No fundo, ser pai é também aprender a perder algumas batalhas para não perder a relação. Há momentos em que o conselho precisa esperar; outros em que o silêncio diz mais do que uma dezena de advertências. Nem toda conversa precisa terminar com uma conclusão, nem toda dúvida precisa receber uma resposta pronta. Às vezes, o mais sábio que um pai pode dizer é: "eu não sei, mas podemos pensar nisso juntos". Isso não diminui sua autoridade. Pelo contrário: humaniza-a.
No fim das contas, uma relação pai-filho sólida não é aquela em que não existe autoridade, nem aquela em que o afeto ocupa o lugar de qualquer limite. É aquela em que autoridade e afeto deixam de disputar espaço e passam a caminhar juntos. O pai continua sendo pai, o filho continua sendo filho, mas entre os dois já não existe apenas uma hierarquia: existe uma ponte.

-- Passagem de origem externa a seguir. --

Lemma X10_witness :
  snd <$> History_series (one_series "eval" "metrics/accuracy")
            "eval" "metrics/accuracy" four_stalled
  = snd <$> History_series (one_series "eval" "metrics/accuracy")
              "eval" "metrics/accuracy" four_stalled_later ∧
  (EvalAdjustingSchedule (Backend0 := backend unmodelled)
     (one_series "eval" "metrics/accuracy")
     (stalled_args "eval" "metrics/accuracy") four_stalled).1
  = (EvalAdjustingSchedule (Backend0 := backend unmodelled)
       (one_series "eval" "metrics/accuracy")
       (stalled_args "eval" "metrics/accuracy") four_stalled_later).1.
Proof.
  assert (snd <$> History_series (one_series "eval" "metrics/accuracy")
                    "eval" "metrics/accuracy" four_stalled
          = snd <$> History_series (one_series "eval" "metrics/accuracy")
                      "eval" "metrics/accuracy" four_stalled_later) as Hvalues
    by (unfold four_stalled, four_stalled_later;
        rewrite !one_series_series; reflexivity).
  split; [exact Hvalues |].
  exact (X10_step_numbers_ignored (Backend0 := backend unmodelled)
           (one_series "eval" "metrics/accuracy")
           (one_series "eval" "metrics/accuracy")
           (stalled_args "eval" "metrics/accuracy")
           four_stalled four_stalled_later Hvalues).
Defined.

Lemma X11_witness :
  EvalAdjustingSchedule (Backend0 := backend unmodelled)
    (one_series "eval" "metrics/accuracy") zero_rate_args three_stalled
  = (Raise ZeroDivisionError, <[2%positive := [(100, half)]]> three_stalled) ∧
  py_is_zero (decrease_rate zero_rate_args) = true ∧
  (3 ≤ length (History_series (one_series "eval" "metrics/accuracy")
                 (history_mode zero_rate_args) (metric zero_rate_args)
                 three_stalled))%nat.
Proof.
  assert (EvalAdjustingSchedule (Backend0 := backend unmodelled)
            (one_series "eval" "metrics/accuracy") zero_rate_args three_stalled
          = (Raise ZeroDivisionError,
             <[2%positive := [(100, half)]]> three_stalled)) as Hrun
    by (vm_compute; reflexivity).
  split; [exact Hrun |].
  exact (proj2 (X11_only_zero_division_raised (Backend0 := backend unmodelled)
                  _ _ _ _ _ Hrun)).
Defined.

Lemma X12_witness :
  Forall (λ t : string, t ∈ known_factors) ["constant"] ∧
  Forall (λ t : string, t ∈ known_factors) ["linear_warmup"] ∧
  ∃ u v : R,
    learning_rate ["constant"] MultifactorDefaults 200%R ∅
    = (Ok {[ "learning_rate" := u ]}, ∅) ∧
    learning_rate ["linear_warmup"] MultifactorDefaults 200%R ∅
    = (Ok {[ "learning_rate" := v ]}, ∅) ∧
    learning_rate (["constant"] ++ ["linear_warmup"]) MultifactorDefaults
      200%R ∅
    = (Ok {[ "learning_rate" := (u * v)%R ]}, ∅).
Proof.
  assert (Forall (λ t : string, t ∈ known_factors) ["constant"]) as Hxs
    by (repeat constructor; unfold known_factors; in_list).
  assert (Forall (λ t : string, t ∈ known_factors) ["linear_warmup"]) as Hys
    by (repeat constructor; unfold known_factors; in_list).
  split; [exact Hxs |]. split; [exact Hys |].
  exact (X12_formula_concatenation MultifactorDefaults _ _ 200%R ∅ Hxs Hys).
Defined.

E talvez seja justamente aí que o silêncio ganhe outro significado. Aquele silêncio à mesa, que antes parecia distância, pode um dia tornar-se apenas a pausa natural entre duas pessoas que aprenderam a se ouvir. Já não há tanta pressa para explicar, corrigir ou convencer. Há confiança. Há respeito. Há, sobretudo, a certeza de que, mesmo quando pensam diferente, um ainda pode contar com o outro. Porque educar um filho, no fim das contas, não é ensiná-lo a repetir a voz do pai; é ajudá-lo a encontrar a própria voz — sem que, para isso, precise perder a voz de quem o ensinou a falar.